Extracted records:

════════════════

(** The range of words of a type from index [x] on visits each word from [x]
    on once, in the order of their indices, and ends; its iterators never fail
    the assertion of the token constructor. *)
Theorem word_range_visits n d L t (x : nat) :
  dict_holds n d L -> n <= max_normal_index -> t <> top_token -> (x <= length (L t))%nat ->
  (t = virtual_tag_token -> x = 0%nat) ->
  exists first last toks,
    match t with
    | foreign_token => foreign_words (Z.of_nat x) d
    | native_token => native_words (Z.of_nat x) d
    | tag_token => tags (Z.of_nat x) d
    | _ => virtual_tags d
    end = Some (first, last) /\
    range_tokens (length (L t)) first last = Some toks /\
    mapM (fun tok => label tok d) toks = Some (drop x (L t)) /\
    Forall (fun tok => indexed_type tok = t) toks.
Proof.
  intros Hd Hn Ht Hx Hv. destruct (dict_holds_distinct n d L t Hd Ht) as [_ Hb].
  destruct (new_indexed_token_some (Z.of_nat x) t Ht ltac:(lia)) as (first&Hfirst&_).
  destruct (new_indexed_token_some (Z.of_nat (length (L t))) t Ht ltac:(lia)) as (last&Hlast&_).
  destruct (range_tokens_ok t x (length (L t) - x) (length (L t)) first last Ht) as (toks&Hr&Htoks);
    [lia|done|by replace (x + _)%nat with (length (L t)) by lia|lia|].
  destruct (mapM_label_range n d L t toks x (length (L t) - x) Hd Ht) as [Hl Hty]; [lia|lia|done|].
  exists first, last, toks. split; [|done].
  assert (Hlim : n <= storage_limit).
  { etrans; [exact Hn|]. vm_compute. discriminate. }
  assert (Hrange : forall st, ts_holds n st (L t) -> word_range t (Z.of_nat x) st = Some (first, last)).
  { intros st Hst. unfold word_range. by rewrite Hfirst, (ts_size_holds n st (L t) Hst Hlim), Hlast. }
  destruct Hd as [Hf Hnat Htg Hvt]. destruct t; try done; try (by apply Hrange).
  specialize (Hv eq_refl). subst x. by apply Hrange.
Qed.
End properties.

(** ** Examples: a dictionary over [in_memory_token_storage] *)

#[local] Instance sample_hash : StringHash := fun t => Z.of_nat (String.length t).

Abbreviation sample_dictionary := (dictionary in_memory_token_storage).

Lemma new_dictionary_sample :
  exists d : sample_dictionary, dict_holds 6 d special_labels.
Proof. destruct (new_dictionary_ok (S := in_memory_token_storage)) as (d&_&Hd&_). by exists d. Qed.

Lemma create_token_refines_witness :
  exists (d d' : sample_dictionary) tok, create_token "NP" tag_token d = Some (Ok (tok, d')) /\
    label tok d' = Some "NP".
Proof.
  destruct new_dictionary_sample as [d Hd].
  destruct (create_token_refines 6 d special_labels "NP" tag_token Hd)
    as [(tok&d'&L'&Hc&_&_&Hl&_)|(_&Hmax&_)].
  - vm_compute. reflexivity.
  - reflexivity.
  - exists d, d', tok. split; [exact Hc|exact Hl].
  - vm_compute in Hmax. exfalso. apply Hmax. reflexivity.
Defined.

Lemma find_token_mirrors_fat_witness :
  exists (d : sample_dictionary) tok1 tok2,
    find_token "<unknown-word/>" foreign_token d = Some (Ok tok1) /\
    find_token "<unknown-word/>" native_token d = Some (Ok tok2) /\ indexed_equal tok1 tok2 = false.
Proof.
  destruct new_dictionary_sample as [d Hd].
  assert (Hfind : forall t, "<unknown-word/>" ∈ special_labels t ->
    exists tok, find_token "<unknown-word/>" t d = Some (Ok tok)).
  { intros t Hin. destruct (find_token_ok 6 d special_labels "<unknown-word/>" t Hd)
      as [(tok&_&Hf)|(_&Hmax&_)]; [by exists tok|].
    specialize (Hmax Hin). vm_compute in Hmax. by destruct Hmax. }
  destruct (Hfind foreign_token) as [tok1 H1]; [apply (bool_decide_unpack _); vm_compute; exact I|].
  destruct (Hfind native_token) as [tok2 H2]; [apply (bool_decide_unpack _); vm_compute; exact I|].
  exists d, tok1, tok2. split; [exact H1|]. split; [exact H2|].
  exact (proj1 (find_token_mirrors_fat 6 d special_labels _ _ _ _ tok1 tok2 Hd H1 H2)).
Defined.

Lemma dictionary_special_tokens_witness :
  exists d0 d' : sample_dictionary, reset_storage d0 = Some (Ok d') /\ dict_holds 12 d' special_labels.
Proof.
  destruct new_dictionary_sample as [d0 Hd0].
  destruct (dictionary_special_tokens 6 d0 special_labels Hd0) as (d&d'&_&Hr&_&Hd'&_).
  - vm_compute. discriminate.
  - exists d0, d'. split; [exact Hr|exact Hd'].
Defined.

════════════════

**Problem to solve:**
Transcribe the records above exactly, beginning at the line that contains "destruct (new_indexed_token_some (Z.of_nat (length" and ending with the line that contains "Abbreviation sample_dictionary := (dictionary", both included, and nothing else.

**Written answer:**
  destruct (new_indexed_token_some (Z.of_nat (length (L t))) t Ht ltac:(lia)) as (last&Hlast&_).
  destruct (range_tokens_ok t x (length (L t) - x) (length (L t)) first last Ht) as (toks&Hr&Htoks);
    [lia|done|by replace (x + _)%nat with (length (L t)) by lia|lia|].
  destruct (mapM_label_range n d L t toks x (length (L t) - x) Hd Ht) as [Hl Hty]; [lia|lia|done|].
  exists first, last, toks. split; [|done].
  assert (Hlim : n <= storage_limit).
  { etrans; [exact Hn|]. vm_compute. discriminate. }
  assert (Hrange : forall st, ts_holds n st (L t) -> word_range t (Z.of_nat x) st = Some (first, last)).
  { intros st Hst. unfold word_range. by rewrite Hfirst, (ts_size_holds n st (L t) Hst Hlim), Hlast. }
  destruct Hd as [Hf Hnat Htg Hvt]. destruct t; try done; try (by apply Hrange).
  specialize (Hv eq_refl). subst x. by apply Hrange.
Qed.
End properties.

(** ** Examples: a dictionary over [in_memory_token_storage] *)

#[local] Instance sample_hash : StringHash := fun t => Z.of_nat (String.length t).

Abbreviation sample_dictionary := (dictionary in_memory_token_storage).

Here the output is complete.